Auteur(s) : Riyaz Dattu, Patrick G. Welsh, Evan Barz, Gerard Kennedy

6 juillet 2015

Le cadre antérieur

Le 3 juillet 2015, le gouvernement du Canada a annoncé discrètement l’adoption du régime d’intégrité en matière d’approvisionnement et de transactions immobilières longuement attendu. Ce régime remplace l’ancien cadre en matière d’intégrité de Travaux publics et Services gouvernementaux Canada (TPSGC), qui avait été sévèrement critiqué. Selon ce cadre, un fournisseur exclu risquait de perdre des millions de dollars en contrats gouvernementaux fédéraux existants ou éventuels, qu’il y ait ou non des circonstances atténuantes, sans possibilité de réparer ses gestes. Le nouveau régime permet d’améliorer certains des aspects les plus sévères du cadre.

Le cadre, qui a été amélioré en mars 2014 sans processus de consultation, s’appliquait aux contrats gérés par TPSGC, notamment les contrats de construction, les contrats de biens et services et les transactions immobilières. Le mécanisme d’exclusion figurait au centre de ce cadre. Le fournisseur reconnu coupable d’un certain nombre d’infractions commises au Canada ou d’infractions semblables commises à l’étranger ou ayant plaidé coupable à un certain nombre de ces infractions  était exclu du processus pendant 10 ans (même en cas d’absolution conditionnelle ou inconditionnelle). La portée des infractions énumérées était large et celles-ci comportaient 18 catégories.

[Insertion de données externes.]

(* ===== verification/IoOwn.v ===== *)
(** * I/O kernel: who owns which kthread

    The invariant of IoSched across processes and cores: an active kthread is held
    by exactly one place of one core, and the reference count of a process is the
    number of places that refer to it.  It holds for every sequence of requests to
    the scheduler, whatever policy makes them. *)

From S2P Require Import Prelude StdDef IoSched.

(** ** Counting references *)

Section Count.
Context {A : Type} `{EqDecision A}.
Implicit Types (p : A) (l : list A).

Definition cnt p l : Z := Z.of_nat (length (filter (fun q => q = p) l)).
Lemma cnt_nil p : cnt p [] = 0.
Proof. done. Qed.
Lemma cnt_cons p q l : cnt p (q :: l) = (if decide (q = p) then 1 else 0) + cnt p l.
Proof. unfold cnt. rewrite filter_cons. case_decide; simpl; lia. Qed.
Lemma cnt_app p l k : cnt p (l ++ k) = cnt p l + cnt p k.
Proof. unfold cnt. rewrite filter_app, length_app. lia. Qed.
Lemma cnt_perm p l k : l ≡ₚ k -> cnt p l = cnt p k.
Proof. intros H. unfold cnt. by rewrite H. Qed.
Lemma cnt_pos p l : 0 < cnt p l <-> p ∈ l.
Proof.
  unfold cnt. split.
  - intros H. destruct (filter _ l) as [|q k] eqn:E; [simpl in H; lia|].
    assert (q ∈ filter (fun q => q = p) l) as [-> Hq]%list_elem_of_filter by (rewrite E; left). done.
  - intros H. assert (p ∈ filter (fun q => q = p) l) as Hp by (by apply list_elem_of_filter).
    destruct (filter _ l); [by apply not_elem_of_nil in Hp|]. simpl. lia.
Qed.
Lemma cnt_nonneg p l : 0 <= cnt p l.
Proof. unfold cnt. lia. Qed.
End Count.
#[export] Hint Rewrite (@cnt_nil nat _) (@cnt_cons nat _) (@cnt_app nat _) : cnt.

(** ** The invariant, apart from the cores

    [sl] are the places of the cores that hold a kthread, [ex] are references in
    the hands of the code that is running. *)

Definition holders (w : iok) (sl : list (nat * tref)) (ex : list nat) : list nat :=
  clients w ++ (ts w).*1 ++ (sl.*2).*1 ++ ex.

De plus, le cadre ne prévoyait aucun seuil financier. Par conséquent, l’incidence d’une infraction entraînant l’exclusion était la même pour une société ayant versé un pot‑de‑vin de peu de valeur que pour une entité reconnue coupable d’avoir versé des pots‑de‑vin totalisant des millions de dollars. En outre, le cadre ne conférait aucun pouvoir discrétionnaire. Ainsi, les fonctionnaires affectés aux travaux publics ne tenaient compte d’aucun facteur atténuant, notamment un dossier solide en matière de conformité, des efforts concertés de réhabilitation ou si l’infraction avait été commise par un seul employé malhonnête dans l’exécution d’une tâche sans lien avec le Canada. Par ailleurs, le cadre était rétrospectif, puisqu’il prévoyait des pénalités pour des condamnations survenues avant son adoption.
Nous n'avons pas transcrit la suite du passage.